The single most important concept in profitable betting is Expected Value. A +EV bet is one where the true probability of winning exceeds the implied probability from the odds.

Example: Finding a +EV Bet

• Sportsbook offers Team A at +150 (implied 40% win probability)

• Your analysis shows Team A actually has a 50% chance to win

• This is a +EV bet: you're getting 40% odds on a 50% proposition

• Over time, consistently betting situations like this generates profit

Learn more about what expected value means and how to calculate it.

They Use Data, Not Gut Feelings

Sharp bettors don't bet on teams they "like" or games they "feel good about." They use statistical models, closing line value analysis, and tools that identify where sportsbooks have mispriced the odds. Our guide to data-driven betting explains the approach.

They Practice Strict Bankroll Management

Professional bettors typically risk only 1-3% of their bankroll per bet. This allows them to survive losing streaks (which happen to everyone) and compound their gains over time. The Kelly Criterion provides a mathematical framework for optimal bet sizing.

They Think Long-Term

Winning bettors understand that individual bets don't matter—what matters is making +EV decisions consistently over thousands of bets. They don't chase losses, don't get emotional about bad beats, and don't deviate from their system.

Realistic Profit Expectations

Let's set realistic expectations for what profitable sports betting looks like:

54-56%

Typical win rate for professional bettors at -110 odds

2-5%

Expected ROI on total betting volume for sharp bettors

1000+

Bets needed before results become statistically meaningful

Example scenario: With a $5,000 bankroll, betting 2% per game ($100 average), placing 500 bets per year at a 55% win rate and -110 odds:

  • Win 275 bets × $91 profit = $25,025
  • Lose 225 bets × $100 loss = $22,500
  • Net profit: $2,525 (≈5% ROI on $50,000 wagered)

How +EV Bets Helps You Join the Profitable 3%

Finding +EV opportunities manually requires hours of research, line comparison, and probability modeling. +EV Bets automates this process using the FairLine™ algorithm:

FairLine™ Algorithm

Calculates true win probability by removing the vig from market odds

Real-Time Odds Comparison

Side-by-side FanDuel and DraftKings odds with EV% calculated

Tap to Bet

One-click execution on FanDuel/DraftKings—no missed lines

Free Forever Tier

5 +EV picks daily with no credit card required

Ready to Bet With an Edge?

Join the 3% of profitable bettors.
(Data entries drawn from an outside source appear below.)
Lemma call_this sender c d d' :
  call sender c d = Ok d' -> this (ledger d') = this (ledger d).
Proof.
  destruct c; cbn [call]; unfold on_ledger, setVerifier, setPriceOracle,
    setCollateralizationRatio, setLiquidationThreshold; intros H;
    repeat (apply bind_Ok in H as (? & ? & H)); injection H as <-;
    cbn [ledger]; try reflexivity.
  - apply depositCollateral_Ok in H0 as (? & _ & _ & ->). reflexivity.
  - apply borrow_Ok in H0 as (? & ? & _ & _ & _ & _ & ->). reflexivity.
  - apply repay_Ok in H0 as (? & _ & _ & ->). reflexivity.
  - apply withdrawCollateral_Ok in H0 as (? & _ & _ & _ & ->). reflexivity.
  - apply liquidate_Ok in H0 as (? & ? & _ & _ & _ & ->). reflexivity.
Qed.

Lemma call_conserves sender c d d' :
  sender <> this (ledger d) ->
  call sender c d = Ok d' ->
  collateral_surplus (ledger d') = collateral_surplus (ledger d) /\
  lender_position (ledger d) <= lender_position (ledger d').
Proof.
  intros Hne H.
  destruct c; cbn [call] in H; unfold on_ledger, setVerifier, setPriceOracle,
    setCollateralizationRatio, setLiquidationThreshold in H;
    repeat (apply bind_Ok in H as (? & ? & H)); injection H as <-;
    cbn [ledger];
    try (unfold collateral_surplus, lender_position, collateral_held, stable_held;
         cbn; split; [reflexivity | lia]).
  - (* depositCollateral *)
    apply depositCollateral_Ok in H0 as (tok & _ & Htok & ->).
    apply transferFrom_moves in Htok as (Hto & _); [|assumption].
    unfold collateral_surplus, lender_position, collateral_held, stable_held.
    cbn. rewrite total_insert, Hto. split; lia.
  - (* borrow *)
    apply borrow_Ok in H0 as (limit & tok & _ & _ & _ & Htok & ->).
    apply transfer_moves in Htok as (_ & _ & Hfrom); [|congruence].
    unfold collateral_surplus, lender_position, collateral_held, stable_held.
    cbn. rewrite total_insert, Hfrom. split; lia.
  - (* repay *)
    apply repay_Ok in H0 as (tok & _ & Htok & ->).
    apply transferFrom_moves in Htok as (Hto & _); [|assumption].
    unfold collateral_surplus, lender_position, collateral_held, stable_held.
    cbn. rewrite total_insert, Hto. split; lia.
  - (* withdrawCollateral *)
    apply withdrawCollateral_Ok in H0 as (tok & _ & _ & Htok & ->).
    apply transfer_moves in Htok as (_ & _ & Hfrom); [|congruence].
    unfold collateral_surplus, lender_position, collateral_held, stable_held.
    cbn. rewrite total_insert, Hfrom. split; lia.
  - (* liquidate *)
    apply liquidate_Ok in H0 as (tok & paid & _ & Htok & Hpaid & ->).
    apply transfer_moves in Htok as (_ & _ & Hfrom); [|congruence].
    apply transferFrom_moves in Hpaid as (Hto & _); [|assumption].
    unfold collateral_surplus, lender_position, collateral_held, stable_held.
    cbn. rewrite !total_insert, Hfrom, Hto. split; lia.
Qed.

Lemma execute_this tx d : this (ledger (execute tx d)) = this (ledger d).
Proof.
  unfold execute. destruct (call (fst tx) (snd tx) d) eqn:E; [|reflexivity].
  apply call_this in E. exact E.
Qed.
Get 5 free +EV picks daily—no credit card required.

Frequently Asked Questions

Can you actually make money sports betting?

Yes, but only about 2-3% of sports bettors are profitable long-term. The key is betting with positive expected value (+EV), which means finding bets where the true probability of winning exceeds what the odds imply. This requires discipline, proper bankroll management, and tools to identify mispriced lines.
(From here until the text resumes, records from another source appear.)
(** * ddpui/api/warehouse_api.py: the warehouse API handlers

    A shallow embedding of the handlers of [ddpui/api/warehouse_api.py] that
    submit background work and manage saved LLM sessions:
    [post_data_insights], [post_warehouse_prompt],
    [post_save_warehouse_prompt_session], [post_feedback_llm_session] and
    [get_warehouse_llm_analysis_sessions].

    A handler is a function from the state of the outside world (database
    tables, redis, the celery broker) to a result and a new state.  A Python
    exception is a result of its own: nothing is rolled back when a handler
    raises, exactly as in the source, which opens no transaction. *)

From Stdlib Require Import ZArith String Ascii List Lia DecimalString DecimalPos.
From stdpp Require Import base strings gmap list sorting.

Open Scope Z_scope.

(** ** Python built-ins used by the handlers *)

(** [str.upper] on the ASCII range (the keyword compared against is ASCII). *)
Definition upper_ascii (c : ascii) : ascii :=
  let n := nat_of_ascii c in
  if ((97 <=? n) && (n <=? 122))%nat then ascii_of_nat (n - 32) else c.

Fixpoint upper (s : string) : string :=
  match s with
  | EmptyString => EmptyString
  | String c rest => String (upper_ascii c) (upper rest)
  end.

Definition digit_of (c : ascii) : option Z :=
  let n := Z.of_nat (nat_of_ascii c) in
  if (48 <=? n) && (n <=? 57) then Some (n - 48) else None.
How much can you realistically make sports betting?

Professional sports bettors typically aim for 2-5% ROI on their total betting volume. With a $10,000 bankroll betting $50,000 annually, that translates to $1,000-$2,500 profit. Most recreational bettors lose money, which is why finding +EV opportunities is essential for profitability.

Why do most sports bettors lose money?

Most bettors lose because of the vig (sportsbook commission), emotional betting, poor bankroll management, and betting without an edge. At standard -110 odds, you need to win 52.38% of bets just to break even. Without a systematic approach to finding value, the math works against you.
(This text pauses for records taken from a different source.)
(** Building a fragment and making its frame: the frame class is called
    with the identifier of the addressing fields and with the message header
    with the fragment flag, the fragment header and the block. *)
Lemma explicit_frag_frame (fc : frame_class) (g m s d c t : Z)
    (blk : list Z) :
  (let* f := ExplicitFragPacket.build
               (ExplicitFragPacket.init g m s d c t blk) in
   ExplicitFragPacket.to_frame fc f)
  = fc (can_header
          (DeviceNetPacket.build_can_header
             (ExplicitFragPacket.init g m s d c t blk)))
       ([0x80; Z.shiftl t 6 + c] ++ blk).
Proof.
  set (p0 := ExplicitFragPacket.init g m s d c t blk).
  assert (Hflag : frag_flag p0 = 1) by reflexivity.
  assert (Hxid : xid p0 = 0) by reflexivity.
  assert (Hmac : mac_in_message p0 = 0) by reflexivity.
  assert (Htype : frag_type p0 = t) by reflexivity.
  assert (Hcount : frag_count p0 = c) by reflexivity.
  assert (Hdata : data p0 = blk) by reflexivity.
  clearbody p0.
  rewrite explicit_frag_build by assumption.
  cbv beta iota delta [bind].
  destruct (explicit_frag_built_fields p0)
    as ((Hg & Hmi & Hs & Hd) & (Hf1 & Hx1 & Hm1) & (Ht1 & Hc1 & Hd1)
        & Hh1 & _).
  rewrite explicit_frag_to_frame by congruence.
  destruct (explicit_frag_built_fields (explicit_frag_built p0))
    as (_ & _ & _ & Hh2 & Hcd2).
  destruct (build_can_header_fields p0) as (Bg & Bm & Bs & Bd).
  rewrite Hh2, Hcd2, Ht1, Hc1, Hd1, Htype, Hcount, Hdata.
  rewrite <- (build_can_header_idem p0). f_equal.
  apply build_can_header_same; congruence.
Qed.

(** ** Loops and blocks *)

Lemma for_each_map {A B : Type} (f : A -> result B) (g : A -> B)
    (l : list A) :
  (forall x, In x l -> f x = Ok (g x)) -> for_each f l = Ok (map g l).
Proof.
  induction l as [| x l IH]; intros H; [reflexivity |].
  cbn [for_each map]. rewrite (H x (or_introl eq_refl)).
  cbv beta iota delta [bind]. rewrite IH; [reflexivity |].
  intros y Hy. apply H. now right.
Qed.

Lemma in_range_nat (n i : nat) : In i (range n) <-> (i < n)%nat.
Proof. unfold range. rewrite in_seq. lia. Qed.

Lemma fragments_needed_ceil (len k : nat) :
  (0 < k)%nat -> fragments_needed len k = ceil_div len k.
Proof.
  intros Hk. unfold fragments_needed, ceil_div.
  pose proof (Nat.div_mod_eq len k) as E.
  pose proof (Nat.mod_upper_bound len k ltac:(lia)) as B.
  destruct (Nat.eqb_spec (len mod k) 0) as [Hz | Hnz]; cbn [negb].
  - apply (Nat.div_unique _ _ _ (k - 1)); lia.
  - apply (Nat.div_unique _ _ _ (len mod k - 1)); lia.
Qed.

Lemma ceil_div_covers (len k : nat) :
  (0 < k)%nat -> (len <= ceil_div len k * k)%nat.
Proof.
  intros Hk. unfold ceil_div.
  pose proof (Nat.div_mod_eq (len + k - 1) k) as E.
  pose proof (Nat.mod_upper_bound (len + k - 1) k ltac:(lia)) as B.
  nia.
Qed.

Lemma ceil_div_lower (len k j : nat) :
  (0 < k)%nat -> (j * k < len)%nat -> (j < ceil_div len k)%nat.
Proof.
  intros Hk Hj. unfold ceil_div.
  pose proof (Nat.div_mod_eq (len + k - 1) k) as E.
  pose proof (Nat.mod_upper_bound (len + k - 1) k ltac:(lia)) as B.
  nia.
Qed.

Lemma slice_length {A : Type} (l : list A) (a b : nat) :
  (List.length (slice l a b) <= b - a)%nat.
Proof. unfold slice. rewrite length_firstn. lia. Qed.

(** Consecutive blocks of [k] items put the list together again. *)
Lemma blocks_concat {A : Type} (k n : nat) (l : list A) :
  (List.length l <= n * k)%nat ->
  concat (map (fun i => slice l (i * k) ((i + 1) * k)) (range n)) = l.
Proof.
  unfold range. revert l. induction n as [| n IH]; intros l Hl.
  - destruct l; [reflexivity | cbn in Hl; lia].
  - cbn [seq map concat]. rewrite <- seq_shift, map_map.
    transitivity (firstn k l ++ skipn k l); [| apply firstn_skipn].
    f_equal.
    + unfold slice. cbn [Nat.mul skipn]. f_equal. lia.
    + rewrite <- (IH (skipn k l)) by (rewrite length_skipn; lia).
      f_equal. apply map_ext. intros i. unfold slice.
      rewrite skipn_skipn. f_equal; [lia | f_equal; lia].
Qed.

(** ** Splitting an explicit service message *)

(** What [build] makes of a packet fresh from the constructor. *)
Lemma service_build_fields (g m s d pt sc cid iid : Z) (sdata : list Z)
    (built : packet) :
  ExplicitServicePacket.build
    (ExplicitServicePacket.init g m s d pt sc cid iid sdata) = Ok built ->
  (group_id built = g /\ message_id built = m
   /\ src_mac built = s /\ dst_mac built = d)
  /\ data built = (Z.shiftl pt 7 + sc) :: cid :: iid :: sdata
  /\ can_data built = 0 :: data built
  /\ can_header built
     = can_header (DeviceNetPacket.build_can_header
                     (ExplicitServicePacket.init g m s d pt sc cid iid sdata))
  /\ 0 <= Z.shiftl pt 7 + sc <= 0xFF.
Proof.
  intros H.
  assert (Einit : ExplicitServicePacket.init g m s d pt sc cid iid sdata
                  = mkPacket g m s d 0 [] [] 0 0 0 [] 0 0 0 0 0 pt 0 sc cid
                      iid sdata 0) by reflexivity.
  rewrite Einit in *. clear Einit.
  unfold ExplicitServicePacket.build in H.
  match type of H with
  | context [ExplicitPacket.generate_message_header ?p] =>
      assert (E0 : ExplicitPacket.generate_message_header p = Ok p)
        by (vm_compute; reflexivity);
      rewrite E0 in H; clear E0
  end.
  cbv beta iota delta [bind] in H.
  unfold ExplicitServicePacket.generate_message_body,
    ExplicitServicePacket.generate_service_header,
    ExplicitServicePacket.set_service_header,
    ExplicitServicePacket.rr_flag in H.
  flat_in H. change PACKET.RSP_FLAG.OFFSET with 7 in H.
  destruct (checked 0 255 (Z.shiftl pt 7)) as [v1 |] eqn:E1;
    [| discriminate H].
  apply checked_Ok in E1 as [-> _].
  cbv beta iota delta [bind] in H. flat_in H.
  destruct (checked 0 255 (Z.shiftl pt 7 + sc)) as [v2 |] eqn:E2;
    [| discriminate H].
  apply checked_Ok in E2 as [-> Hrange].
  cbv beta iota delta [bind] in H.
  unfold ExplicitPacket.set_message_body in H. flat_in H.
  cbn [app] in H.
  match type of H with
  | context [DeviceNetPacket.build_can_header ?q] =>
      assert (Ehdr : can_header (DeviceNetPacket.build_can_header q)
                     = can_header
                         (DeviceNetPacket.build_can_header
                            (mkPacket g m s d 0 [] [] 0 0 0 [] 0 0 0 0 0 pt 0
                               sc cid iid sdata 0)))
        by (apply build_can_header_same; reflexivity);
      rewrite <- Ehdr; clear Ehdr;
      destruct (build_can_header_shape q) as (h & a & E);
      rewrite E in H |- *; clear E
  end.
  unfold DeviceNetPacket.set_can_data in H. cbn [fold_left app] in H.
  flat_in H. apply Ok_inj in H. subst built. flat.
  repeat split; try reflexivity; lia.
Qed.

Lemma frag_header_same_as_service (g m s d pt sc cid iid c t : Z)
    (sdata blk : list Z) :
  can_header (DeviceNetPacket.build_can_header
                (ExplicitFragPacket.init g m s d c t blk))
  = can_header (DeviceNetPacket.build_can_header
                  (ExplicitServicePacket.init g m s d pt sc cid iid sdata)).
Proof.
  apply build_can_header_same.
  all: match goal with
       | |- ?f ?x = ?f ?y =>
           let a := eval vm_compute in (f x) in
           transitivity a; [vm_compute; reflexivity | vm_compute; reflexivity]
       end.
Qed.

(** The type [split] gives the fragment of index [i] among [n]. *)
Lemma explicit_fragment_at (p : packet) (n i : nat) :
  (i < n)%nat ->
  ExplicitServicePacket.fragment p n i
  = ExplicitFragPacket.build
      (ExplicitFragPacket.init (group_id p) (message_id p) (src_mac p)
         (dst_mac p) (Z.of_nat i) (fragment_type_at n i)
         (slice (data p) (i * 6) ((i + 1) * 6))).
Proof.
  intros Hi. unfold ExplicitServicePacket.fragment, fragment_type_at.
  destruct (Z.eqb_spec (Z.of_nat i) 0) as [Hz | Hnz].
  - destruct (Nat.eqb_spec i 0); [reflexivity | lia].
  - destruct (Nat.eqb_spec i 0); [lia |].
    destruct (Nat.eqb_spec i (n - 1)) as [Hl | Hnl].
    + destruct (Z.ltb_spec (Z.of_nat i) (Z.of_nat n - 1)); [lia |].
      rewrite andb_false_r.
      destruct (Z.eqb_spec (Z.of_nat i) (Z.of_nat n - 1)); [reflexivity | lia].
    + destruct (Z.ltb_spec 0 (Z.of_nat i)); [| lia].
      destruct (Z.ltb_spec (Z.of_nat i) (Z.of_nat n - 1)); [reflexivity | lia].
Qed.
What percentage of sports bets do you need to win to be profitable?

At standard -110 odds, you need to win 52.38% of your bets to break even. To be meaningfully profitable, most sharp bettors aim for 54-56% win rates. Even a 55% win rate can generate significant profits over thousands of bets with proper bankroll management.

Is sports betting a good way to make money?

Sports betting should not be viewed as a primary income source for most people. While profitable betting is possible with +EV strategies, it requires significant time investment, discipline, and capital. It's best approached as a supplement to other income, with money you can afford to lose.